(* ===== verification/Gpio.v ===== *)
(** * GPIO controller

    Model of [hw/gpio/apple_gpio.c].  The lines [out] and [irqs] hold the level
    they were last set to.  [int_config] is one array with the pending bits of
    all interrupt groups; the pointer [&s->int_config[g * s->pin_count]] is the
    array from that word on, so that bit [n] of group [g] is bit
    [32 * (g * pin_count) + n] of the array. *)

From S2P Require Import Prelude Bitops.

Definition GPIO_MAX_PIN_NR : Z := 512.
Definition GPIO_MAX_INT_GRP_NR : Z := 7.
Definition REG_GPIOCFG (n : Z) : Z := 0x000 + n * 4.
Definition REG_GPIOINT (g n : Z) : Z := 0x800 + g * 0x40 + ((n + 31) .>> 5) * 4.
Definition REG_GPIO_NPL_IN_EN : Z := 0xC48.

Definition DATA_1 : Z := 1.
Definition CFG_GP_IN : Z := 0 .<< 1.
Definition CFG_GP_OUT : Z := 1 .<< 1.
Definition CFG_INT_LVL_HI : Z := 2 .<< 1.
Definition CFG_INT_LVL_LO : Z := 3 .<< 1.
Definition CFG_INT_EDG_RIS : Z := 4 .<< 1.
Definition CFG_INT_EDG_FAL : Z := 5 .<< 1.
Definition CFG_INT_EDG_ANY : Z := 6 .<< 1.
Definition CFG_DISABLE : Z := 7 .<< 1.
Definition CFG_MASK : Z := 7 .<< 1.
Definition FUNC_GPIO : Z := 0 .<< 5.
Definition FUNC_ALT0 : Z := 1 .<< 5.
Definition FUNC_MASK : Z := 3 .<< 5.
Definition INPUT_ENABLE : Z := BIT 9.
Definition INTR_GRP_SHIFT : Z := 16.
Definition INT_MASKED : Z := 7 .<< INTR_GRP_SHIFT.
Definition CFG_DISABLED : Z := (FUNC_GPIO .| CFG_DISABLE) .| INT_MASKED.
Definition CFG_FUNC0 : Z := (INPUT_ENABLE .| FUNC_ALT0) .| INT_MASKED.

Record AppleGPIOState := mkGPIO {
  pin_count : Z;
  irq_group_count : Z;
  irqs : list bool;
  out : list bool;
  gpio_cfg : list Z;
  int_config : list Z;
  in_ : list Z;
  in_old : list Z;
  npl : Z;
}.
#[global] Instance eta_AppleGPIOState : Eta AppleGPIOState := fun s =>
  mkGPIO (pin_count s) (irq_group_count s) (irqs s) (out s) (gpio_cfg s) (int_config s)
    (in_ s) (in_old s) (npl s).

(** The first word of group [g]. *)
Definition group_word (s : AppleGPIOState) (g : Z) : Z := g * pin_count s.

Definition set_pending (s : AppleGPIOState) (g pin : Z) : outcome AppleGPIOState :=
  l ← set_bit32 (32 * group_word s g + pin) (int_config s); mret (s <| int_config := l |>).

Definition clear_pending (s : AppleGPIOState) (g pin : Z) : outcome AppleGPIOState :=
  l ← clear_bit32 (32 * group_word s g + pin) (int_config s); mret (s <| int_config := l |>).

(** Whether the pending bits of group [g] are all clear. *)
Definition group_idle (s : AppleGPIOState) (g : Z) : outcome bool :=
  r ← find_first_bit32 (drop (Z.to_nat (group_word s g)) (int_config s)) (pin_count s);
  mret (r =? pin_count s).
Definition apple_nvram_load_env (s : AppleNvramState) : outcome AppleNvramState :=
  match bank s with
  | None => Oob
  | Some b =>
      r ← nvram_find_part (parts b) (lit "common");
      match r with
      | None => Oob
      | Some i =>
          match parts b !! i with
          | None => Oob
          | Some p =>
              e ← load_env_loop (S (length (p_data p))) (p_data p) (vars s);
              mret (s <| vars := e |>)
          end
      end
  end.

(** The result is what [buffer] of [size] bytes begins with afterwards; [None]
    is the result -1. *)
Definition apple_nvram_serialize (s : AppleNvramState) (size : Z) : outcome (AppleNvramState * option bytes) :=
  match bank s with
  | None => Oob
  | Some b =>
      '(ps, i) ← with_common (parts b);
      match ps !! i with
      | None => Oob
      | Some p =>
          r ← env_serialize (vars s) (zlen (p_data p));
          let ps := match r with
                    | Some (data, _) => <[i := mkPart (p_sig p) data (p_name p)]> ps
                    | None => ps
                    end : list NvramPartition in
          let b := b <| parts := ps |> in
          let s := s <| bank := Some b |> in
          buf ← nvram_prepare_bank adler32 b;
          mret (s, option_map (take (Z.to_nat size)) buf)
      end
  end.

Definition apple_nvram_cleanup (s : AppleNvramState) : AppleNvramState :=
  s <| bank := None |> <| vars := [] |>.

Definition apple_nvram_save (s : AppleNvramState) (disk : bytes) (write_ok : bool)
    : outcome (AppleNvramState * bytes) :=
  '(s, out) ← apple_nvram_serialize s (nv_len s);
  match out with
  | Some out => if write_ok && (zlen out <=? zlen disk) then disk ← blit disk 0 out; mret (s, disk) else mret (s, disk)
  | None => mret (s, disk)
  end.

Definition apple_nvram_load (s : AppleNvramState) (disk : bytes) (read_ok : bool) : outcome AppleNvramState :=
  let len := if 0x2000 <? zlen disk then 0x2000 else zlen disk in
  if negb read_ok then mret s
  else
    buffer ← slice disk 0 len;
    let s := apple_nvram_cleanup s in
    let s := s <| nv_len := u32 len |> in
    b ← nvram_parse adler32 buffer len;
    '(ps, _) ← with_common (parts b);
    apple_nvram_load_env (s <| bank := Some (b <| parts := ps |>) |> <| vars := [] |>).

End Device.

(** ** The environment round trip *)

Definition var_text (v : env_var) : bytes := v_name v ++ lit "=" ++ v_str v ++ [0].
Definition env_image (e : env) : bytes := concat (map var_text e).

Record good_var (v : env_var) : Prop := {
  gv_name : no_nul (v_name v) /\ (61 ∉ v_name v) /\ (length (v_name v) <= 63)%nat;
  gv_str : no_nul (v_str v);
  gv_u : v_u v = strtoul (v_str v);
}.

Lemma serialize_var_ok pre k v : good_var v -> (length (var_text v) < k)%nat ->
  serialize_var (pre ++ replicate k 0, zlen pre) v =
  Done (pre ++ var_text v ++ replicate (k - length (var_text v)) 0, zlen pre + zlen (var_text v)).
Proof.
  intros [[Hn _] Hs _] Hk. unfold serialize_var.
  set (text := v_name v ++ lit "=" ++ v_str v).
  assert (var_text v = text ++ [0]) as Et by (unfold var_text, text; by rewrite <- !(assoc_L (++))).
  rewrite Et in *. rewrite length_app in Hk. cbn [length] in Hk.
  assert (no_nul text) as Ht.
  { unfold text, no_nul in *. rewrite !Forall_app. split_and!; [done|by repeat constructor|done]. }
  rewrite take_ge by (rewrite zlen_app, zlen_replicate; lia).
  replace (replicate k 0) with (replicate k 0 ++ []) by apply app_nil_r.
  rewrite (blit_part pre _ [] _ 0) by (rewrite ?length_app, ?length_replicate; cbn [length]; lia). run.
  rewrite take_0, app_nil_r, app_nil_l, drop_part.
  rewrite drop_replicate, <- !(assoc_L (++)). cbn [app]. rewrite c_string_app by done. run.
  rewrite zlen_app, Z.add_assoc. done.
Qed.

Lemma serialize_vars_ok e : forall pre k, Forall good_var e -> (length (env_image e) < k)%nat ->
  serialize_vars e (pre ++ replicate k 0) (zlen pre) =
  Done (Some (pre ++ env_image e ++ replicate (k - length (env_image e)) 0, zlen pre + zlen (env_image e))).
Proof.
  induction e as [|v e IH]; intros pre k Hg Hk.
  { cbn. change (zlen (@nil Z)) with 0. by rewrite Z.add_0_r, Nat.sub_0_r. }
  apply Forall_cons in Hg as [Hv Hg]. cbn [serialize_vars]. unfold env_image in *. cbn [map concat] in *.
  rewrite length_app in *. rewrite serialize_var_ok by (done || lia). run.
  rewrite (proj2 (Z.leb_gt _ _)).
  2:{ rewrite !zlen_app, zlen_replicate. unfold zlen. lia. }
  rewrite (assoc_L (++)), <- zlen_app. rewrite IH by (done || lia).
  rewrite !zlen_app. rewrite <- !(assoc_L (++)). do 3 f_equal; [|lia]. do 4 f_equal. lia.
Qed.

Lemma env_find_None e name : name ∉ map v_name e -> env_find e name = None.
Proof.
  induction e as [|v e IH]; cbn; [done|]. intros [H1 H2]%not_elem_of_cons.
  rewrite decide_False by done. by apply IH.
Qed.

Definition saved_var (v : env_var) : env_var := mkVar (v_name v) (v_str v) (v_u v) 0.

◆ Directions ◆
Given the data above, transcribe exactly the lines from the one containing "r ← nvram_find_part" down to the one containing "(** ** The environment round trip *)", and no others.

◆ Result below ◆
      r ← nvram_find_part (parts b) (lit "common");
      match r with
      | None => Oob
      | Some i =>
          match parts b !! i with
          | None => Oob
          | Some p =>
              e ← load_env_loop (S (length (p_data p))) (p_data p) (vars s);
              mret (s <| vars := e |>)
          end
      end
  end.

(** The result is what [buffer] of [size] bytes begins with afterwards; [None]
    is the result -1. *)
Definition apple_nvram_serialize (s : AppleNvramState) (size : Z) : outcome (AppleNvramState * option bytes) :=
  match bank s with
  | None => Oob
  | Some b =>
      '(ps, i) ← with_common (parts b);
      match ps !! i with
      | None => Oob
      | Some p =>
          r ← env_serialize (vars s) (zlen (p_data p));
          let ps := match r with
                    | Some (data, _) => <[i := mkPart (p_sig p) data (p_name p)]> ps
                    | None => ps
                    end : list NvramPartition in
          let b := b <| parts := ps |> in
          let s := s <| bank := Some b |> in
          buf ← nvram_prepare_bank adler32 b;
          mret (s, option_map (take (Z.to_nat size)) buf)
      end
  end.

Definition apple_nvram_cleanup (s : AppleNvramState) : AppleNvramState :=
  s <| bank := None |> <| vars := [] |>.

Definition apple_nvram_save (s : AppleNvramState) (disk : bytes) (write_ok : bool)
    : outcome (AppleNvramState * bytes) :=
  '(s, out) ← apple_nvram_serialize s (nv_len s);
  match out with
  | Some out => if write_ok && (zlen out <=? zlen disk) then disk ← blit disk 0 out; mret (s, disk) else mret (s, disk)
  | None => mret (s, disk)
  end.

Definition apple_nvram_load (s : AppleNvramState) (disk : bytes) (read_ok : bool) : outcome AppleNvramState :=
  let len := if 0x2000 <? zlen disk then 0x2000 else zlen disk in
  if negb read_ok then mret s
  else
    buffer ← slice disk 0 len;
    let s := apple_nvram_cleanup s in
    let s := s <| nv_len := u32 len |> in
    b ← nvram_parse adler32 buffer len;
    '(ps, _) ← with_common (parts b);
    apple_nvram_load_env (s <| bank := Some (b <| parts := ps |>) |> <| vars := [] |>).

End Device.

(** ** The environment round trip *)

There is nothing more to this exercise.